The big holiday is coming up. It’s one of my favorite times of year. I love the feel of time off from work to be home with family. I love the leisurely way the day passes. If it’s cold enough, a fire in the fireplace. Nibbling on food coming out of the kitchen.
Thanksgiving really is the perfect reminder of what it means to be grateful. You look beyond your losses. You see past all your disappointments. You count your blessings in spite of your worries. You take stock of every little touch of grace in your life, and you say “Thanks.”
It’s not always easy, but you know deep down it’s the only way to approach life that makes sense.
It’s written somewhere that we should “give thanks in all circumstances.” Not just the good ones. Not just when it’s the fourth Thursday in November. Not only when things are going well, and we feel like it.
Sometimes that means we have to dig deep. For certain it means that the reasons to be grateful are not always evident. But behind every heartache, hiding in every crisis, within every tear, there is hope. And there is grace. And there is the possibility that we can find a reason to give thanks.

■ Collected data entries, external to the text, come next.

(* ===== verification/PagedMapIter.v ===== *)
(** * The paged map: the pages of the tree, Delete and the traversals

    Further down: the traversals visit exactly the entries. *)
From S2P Require Import Prelude.
From S2P Require Import Bits.
From S2P Require Import PagedMap.
From S2P Require Import PagedMapSpec.

Section pages.
Context {V : Type} `{MapOrder (pageRoot V)} (zero : V).
Implicit Types (m : PagedMap V) (g : gmap N V) (p : valuePage V).

(** ** Listing the pages *)

Definition key_lt {A} (a b : N * A) : Prop := a.1 < b.1.

Lemma elem_of_bucketPages high bucket (b : pageBucket V) k p :
  (k, p) ∈ bucketPages high bucket b <->
  exists i, idx b i = Some p /\ k = pageKey high bucket i.
Proof.
  unfold bucketPages. rewrite elem_of_concat_imap. split.
  - intros (i & [q|] & Hi & Hk); [|set_solver]. exists (N.of_nat i).
    apply list_elem_of_singleton in Hk as [= -> ->]. rewrite idx_Some, Nat2N.id. done.
  - intros (i & Hi%idx_Some & ->). exists (N.to_nat i), (Some p). split; [done|].
    rewrite N2Nat.id. set_solver.
Qed.

Lemma elem_of_rootPages high (r : pageRoot V) k p :
  (k, p) ∈ rootPages high (Some r) <->
  exists i j b, idx r i = Some b /\ idx b j = Some p /\ k = pageKey high i j.
Proof.
  simpl. rewrite elem_of_concat_imap. split.
  - intros (i & [b|] & Hi & Hk); [|set_solver].
    apply elem_of_bucketPages in Hk as (j & Hj & ->). exists (N.of_nat i), j, b.
    by rewrite idx_Some, Nat2N.id.
  - intros (i & j & b & Hi%idx_Some & Hj & ->). exists (N.to_nat i), (Some b). split; [done|].
    rewrite N2Nat.id. apply elem_of_bucketPages. eauto.
Qed.

Lemma idx_bound {A} (l : list (option A)) i x : idx l i = Some x -> i < N.of_nat (length l).
Proof. intros Hi%idx_Some%lookup_lt_Some. lia. Qed.

Lemma wf_idx_bound (r : pageRoot V) i j b p :
  wf_root r -> idx r i = Some b -> idx b j = Some p -> i < 128 /\ j < 128.
Proof.
  intros (Lr & _ & Hr) Hi Hj. pose proof (idx_bound _ _ _ Hi). pose proof (idx_bound _ _ _ Hj).
  apply Hr in Hi as (Lb & _). lia.
Qed.

Lemma rootPages_sorted high (r : pageRoot V) :
  high < 2 ^ 44 -> wf_root r -> StronglySorted key_lt (rootPages high (Some r)).
Proof.
  intros Hh Hwf. pose proof Hwf as (Lr & _ & Hr). apply sorted_concat_imap.
  - intros i [b|] Hi; [|constructor]. apply sorted_concat_imap.
    + intros j [p|] Hj; repeat constructor.
    + intros j j' [p|] [p'|] a a' Hlt Hj Hj' Ha Ha'; [|set_solver..].
      apply list_elem_of_singleton in Ha as ->. apply list_elem_of_singleton in Ha' as ->.
      unfold key_lt. simpl. apply lookup_lt_Some in Hi as Hi1.
      assert (Hib : idx r (N.of_nat i) = Some b) by (by rewrite idx_Some, Nat2N.id).
      apply Hr in Hib as [Lb _].
      apply lookup_lt_Some in Hj as Hj1. apply lookup_lt_Some in Hj' as Hj1'.
      rewrite !pageKey_eq by lia. lia.
  - intros i i' [b|] [b'|] [k p] [k' p'] Hlt Hi Hi' Ha Ha'; [|set_solver..].
    apply elem_of_bucketPages in Ha as (j & Hj & ->).
    apply elem_of_bucketPages in Ha' as (j' & Hj' & ->). unfold key_lt. simpl.
    assert (Hib : idx r (N.of_nat i) = Some b) by (by rewrite idx_Some, Nat2N.id).
    assert (Hib' : idx r (N.of_nat i') = Some b') by (by rewrite idx_Some, Nat2N.id).
    destruct (wf_idx_bound _ _ _ _ _ Hwf Hib Hj). destruct (wf_idx_bound _ _ _ _ _ Hwf Hib' Hj').
    rewrite !pageKey_eq by lia. lia.
Qed.

(** The roots in [m.roots], by key. *)
Definition highRoot m (high : N) : option (pageRoot V) :=
  match roots m with None => None | Some rs => rs !! high end.

(** Every page, root zero first and the others in the order of [range]. *)
Definition allPages m : list (N * valuePage V) :=
  rootPages 0 (root0 m) ++ concat (map (fun high => rootPages high (highRoot m high)) (rootsOrder m)).

Lemma highRoot_root m high : high <> 0 -> highRoot m high = root m high.
Proof. intros. unfold root. by destruct (N.eqb_spec high 0). Qed.

Lemma elem_of_rootsOrder m high : wf m ->
  high ∈ rootsOrder m <-> high <> 0 /\ is_Some (root m high).
Proof.
  intros [_ H0]. unfold rootsOrder, root. destruct (roots m) as [rs|].
  - rewrite elem_of_rangeKeys. destruct (N.eqb_spec high 0) as [->|]; [|naive_solver].
    rewrite (H0 rs eq_refl). split; [by intros [? ?]|naive_solver].
  - split; [set_solver|]. intros [Hne [? Hs]]. by destruct (N.eqb_spec high 0).
Qed.

Lemma rootPages_root m high k p :
  wf m -> (k, p) ∈ rootPages high (root m high) <->
  pageByKey m k = Some p /\ (pageIndexes k).1.1 = high.
Proof.
  intros Hwf. split.
  - destruct (root m high) as [r|] eqn:Hr; [|set_solver]. pose proof (proj1 Hwf _ _ Hr) as [Hh Hwr].
    intros (i & j & b & Hi & Hj & ->)%elem_of_rootPages.
    destruct (wf_idx_bound _ _ _ _ _ Hwr Hi Hj) as [Hi1 Hj1].
    rewrite pageIndexes_pageKey by done. split; [|done]. unfold pageByKey.
    by rewrite pageIndexes_pageKey, Hr, Hi by done.
  - destruct (pageIndexes k) as [[h i] j] eqn:Hk. simpl. intros [Hp ->].
    destruct (pageByKey_Some _ _ _ _ _ _ Hk Hp) as (r & b & Hr & Hi & Hj).
    rewrite Hr. apply elem_of_rootPages. exists i, j, b. split_and!; [done|done|].
    symmetry. eapply pageKey_pageIndexes; [|done]. by apply (proj1 Hwf) in Hr as [? _].
Qed.

Lemma elem_of_allPages m k p : wf m -> (k, p) ∈ allPages m <-> pageByKey m k = Some p.
Proof.
  intros Hwf. unfold allPages. rewrite elem_of_app, elem_of_concat_map.
  change (root0 m) with (root m 0). rewrite rootPages_root by done. split.
  - intros [[? _]|(high & Hh & Hp)]; [done|].
    apply elem_of_rootsOrder in Hh as [Hne _]; [|done].
    rewrite highRoot_root in Hp by done. by apply rootPages_root in Hp as [? _].
  - intros Hp. destruct (N.eq_dec (pageIndexes k).1.1 0) as [E|E]; [by left|right].
    exists (pageIndexes k).1.1. rewrite highRoot_root, rootPages_root by done. split; [|done].
    apply elem_of_rootsOrder; [done|]. split; [done|].
    destruct (pageIndexes k) as [[h i] j] eqn:Hk.
    destruct (pageByKey_Some _ _ _ _ _ _ Hk Hp) as (r & b & Hr & _). eauto.
Qed.

Lemma rootPages_nodup m high : wf m -> NoDup (rootPages high (root m high)).
Proof.
  intros Hwf. destruct (root m high) as [r|] eqn:E; [|constructor].
  apply (proj1 Hwf) in E as [? ?]. eapply StronglySorted_nodup; [|by apply rootPages_sorted].
  intros x Hx. unfold key_lt in Hx. lia.
Qed.

Lemma rootsOrder_nodup m : NoDup (rootsOrder m).
Proof. unfold rootsOrder. destruct (roots m); [apply rangeKeys_nodup|constructor]. Qed.

Lemma allPages_nodup m : wf m -> NoDup (allPages m).
Proof.
  intros Hwf. unfold allPages. change (root0 m) with (root m 0). apply NoDup_app. split_and!.
  - by apply rootPages_nodup.
  - intros [k p] Hk (high & Hh & Hp)%elem_of_concat_map.
    apply elem_of_rootsOrder in Hh as [Hne _]; [|done]. rewrite highRoot_root in Hp by done.
    apply rootPages_root in Hk as [_ Hk], Hp as [_ Hp]; [|done..]. congruence.
  - apply nodup_concat_map; [apply rootsOrder_nodup| |].
    + intros high Hh%elem_of_rootsOrder; [|done]. rewrite highRoot_root by tauto.
      by apply rootPages_nodup.
    + intros h1 h2 [k p] H1%elem_of_rootsOrder H2%elem_of_rootsOrder; [|done..].
      rewrite !highRoot_root, !rootPages_root by tauto. naive_solver.
Qed.

Lemma allPages_keys_nodup m : wf m -> NoDup (allPages m).*1.
Proof.
  intros Hwf. apply NoDup_fmap_2_strong; [|by apply allPages_nodup].
  intros [k p] [k' p'] Hp Hp' E. simpl in E. subst k'.
  apply elem_of_allPages in Hp, Hp'; [|done..]. congruence.
Qed.

(** ** Delete *)

Lemma root_unlink m high (r : pageRoot V) h :
  root (unlinkRoot m high r) h =
  if h =? high then if all_nil r then None else Some r else root m h.
Proof.
  unfold unlinkRoot. simpl. destruct (all_nil r); [|apply root_putRoot].
  unfold root. destruct (N.eqb_spec high 0) as [->|]; simpl.
  - by destruct (h =? 0).
  - destruct (N.eqb_spec h high) as [->|].
    + destruct (N.eqb_spec high 0); [done|]. destruct (roots m); simpl; [|done].
      apply lookup_delete_eq.
    + destruct (h =? 0); [done|]. destruct (roots m); simpl; [|done].
      by rewrite lookup_delete_ne.
Qed.

Section unlink.
Context (m m3 : PagedMap V) (key high bucket shard : N) (r : pageRoot V) (b : pageBucket V).
Hypothesis (Hwf : wf m) (Hk : pageIndexes key = (high, bucket, shard)).
Hypothesis (Hr : root m high = Some r) (Hb : idx r bucket = Some b).

Let b' : pageBucket V := upd b shard None.
Let r' : pageRoot V := upd r bucket (if all_nil b' then None else Some b').

Lemma unlink_idx j :
  match idx r' j with None => None | Some b => Some b end =
  if j =? bucket then if all_nil b' then None else Some b' else idx r j.
Proof.
  pose proof (pageIndexes_bound _ _ _ _ Hk) as [Hb1 _].
  pose proof (proj1 Hwf _ _ Hr) as [_ (Lr & _)]. unfold r'.
  destruct (N.eqb_spec j bucket) as [->|].
  - rewrite idx_upd_eq by lia. by destruct (all_nil b').
  - rewrite idx_upd_ne by done. by destruct (idx r j).
Qed.

Hypothesis (H3 : forall h, root m3 h =
  if h =? high then if all_nil r' then None else Some r' else root m h).

Lemma unlink_page key' :
  pageByKey m3 key' = if key' =? key then None else pageByKey m key'.
Proof.
  pose proof (pageIndexes_bound _ _ _ _ Hk) as [Hb1 Hs1].
  pose proof (proj1 Hwf _ _ Hr) as [_ (Lr & _ & Hwr)]. pose proof (Hwr _ _ Hb) as (Lb & _).
  assert (Hb' : forall s, match (if all_nil b' then None else Some b') with
                          | None => None | Some b => idx b s end =
                          if s =? shard then None else idx b s).
  { intros s. assert (Hs : idx b' s = if s =? shard then None else idx b s).
    { unfold b'. destruct (N.eqb_spec s shard) as [->|]; [by rewrite idx_upd_eq by lia|].
      by rewrite idx_upd_ne. }
    destruct (all_nil b') eqn:E; [|done]. rewrite <- Hs. symmetry. by apply all_nil_idx. }
  assert (Hr' : forall j, match (if all_nil r' then None else Some r') with
                          | None => None | Some r => idx r j end =
                          if j =? bucket then if all_nil b' then None else Some b' else idx r j).
  { intros j. rewrite <- unlink_idx. destruct (all_nil r') eqn:E; [|by destruct (idx r' j)].
    by rewrite (all_nil_idx _ _ E). }
  unfold pageByKey. destruct (pageIndexes key') as [[h j] s] eqn:Hk'. rewrite H3.
  destruct (N.eqb_spec h high) as [->|Hh].
  2:{ destruct (N.eqb_spec key' key) as [->|]; [congruence|done]. }
  rewrite Hr. destruct (N.eqb_spec j bucket) as [->|Hj].
  - rewrite Hb. transitivity (if s =? shard then None else idx b s).
    + rewrite <- Hb'. specialize (Hr' bucket). rewrite N.eqb_refl in Hr'.
      destruct (all_nil r'); [|by rewrite Hr']. by rewrite <- Hr'.
    + destruct (N.eqb_spec s shard) as [->|], (N.eqb_spec key' key) as [->|]; try done.
      * destruct n. apply pageIndexes_inj. congruence.
      * congruence.
  - destruct (N.eqb_spec key' key) as [->|]; [congruence|]. specialize (Hr' j).
    destruct (N.eqb_spec j bucket); [done|]. destruct (all_nil r'); by rewrite <- Hr'.
Qed.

I had a crazy idea to try something goofy. I’m not forcing you to read any further. If I were you, I’d quit right here. I have no idea where this came from inside my head, but here’s a little something just for you. If nothing else, you can be thankful that I promise never to do this again.
Twas the night before Thanksgiving, and all through the store,
The coolers were packed with turkeys galore.
The fowl of the feast all neat and stacked with care,
Butterball and Honeysuckle, frozen and waiting there.
The cooks in the kitchen were checking their stock
Counting off recipes by the tick of the clock.
Whipped cream and pecans and pumpkins for pie,
Cornbread for dressing, I tell you no lie.
Mama in her apron and me by her side,
Watching her chop and stir, I’m along for the ride.
When all of a sudden, she stopped dead in her track,
“I’m all out of flour, I’ll be right back.”
She called to her children and called them by name,
“Come Danny, come Sandy, now Thomas and Sue;
Come Johnny, come Ruthie, come each one of you.
Button your coats, to the store we must go,
Put on your boots and don’t tell me no.”
Packed in the van and all buckled in,
“Show me a smile,” she says. “Show me a grin.
We’re off to the store and a stop by the mall,
Now, dash away! Dash away! Dash away all.”
Back at the house, we all settle down,
Sandy and Ruthie wearing a frown.
Gizzards and giblets lay diced on the board,
“Help us,” they pray. “Help us, Lord.”
The pots and pans all scattered about,
The smells in the air were leaving no doubt.
Turkey in the oven and a pie on the shelf,
I could hardly wait or contain myself.
All through the night, I tossed in my bed,
While visions of cake batter danced in my head.
Beaters to lick and bowls to scrape,
You take the turkey; I’ll take the cake.
When morning arrived, I rose to a clatter,
I went to the kitchen to see what’s the matter.
There in a heap, right by the door
Lay our poor turkey flat on the floor.
Dad in his slippers, scooped up the bird,
Back on the platter without one single word.
“Don’t tell your mother, it will all be just fine,
The flight of the turkey will be your secret and mine.”
One by one, the family did come,
Everyone was here, all but one.
Uncles and Aunts and a cousin or two,
Aunt Bessie stayed home, fighting the flu.
The house all a-buzz, the table all set
Preparations complete, no time to fret.
Cranberries and dressing and corn casserole,
Sweet potato soufflé, giblet gravy on the stove.
Fall in the air with leaves on the ground,
Blessings, Oh blessings, sweet blessings abound.
The yard full of cousins tossing a ball
“Come on in,” Mama says. “We’re ready for y’all.”
We gather around, each in our place,
Smiles ear to ear on each single face.
Children at a table all their own,
Grownups together, Dad by his throne.
Each head bows, while Dad says the prayer,
Words of thanks that fill the air.
“I’m thankful for family, for friends and this day,
I’m thankful for everything that comes our way.”
The bowls were passed that filled each plate,
Forks at work the more we ate.
Buckles were loosened and buttons undone.
“Who wants pie?” “I’ll take one.”
Thanksgiving will come, and Thanksgiving will go,
Are we more grateful? Who’s to know.
Tis the season for gratitude, a time to give back
A time for reflection and a time for a nap.
But one thing’s for sure, that I’ll never tell,
My lips have been sealed, all too well.
Dad dropped the turkey, you didn’t hear it from me,
As far as I know there was nothing to see.
Y’all have a great Thanksgiving week. Wear your stretch pants. Play in the leaves with the kids. Be nice to your weird Uncle.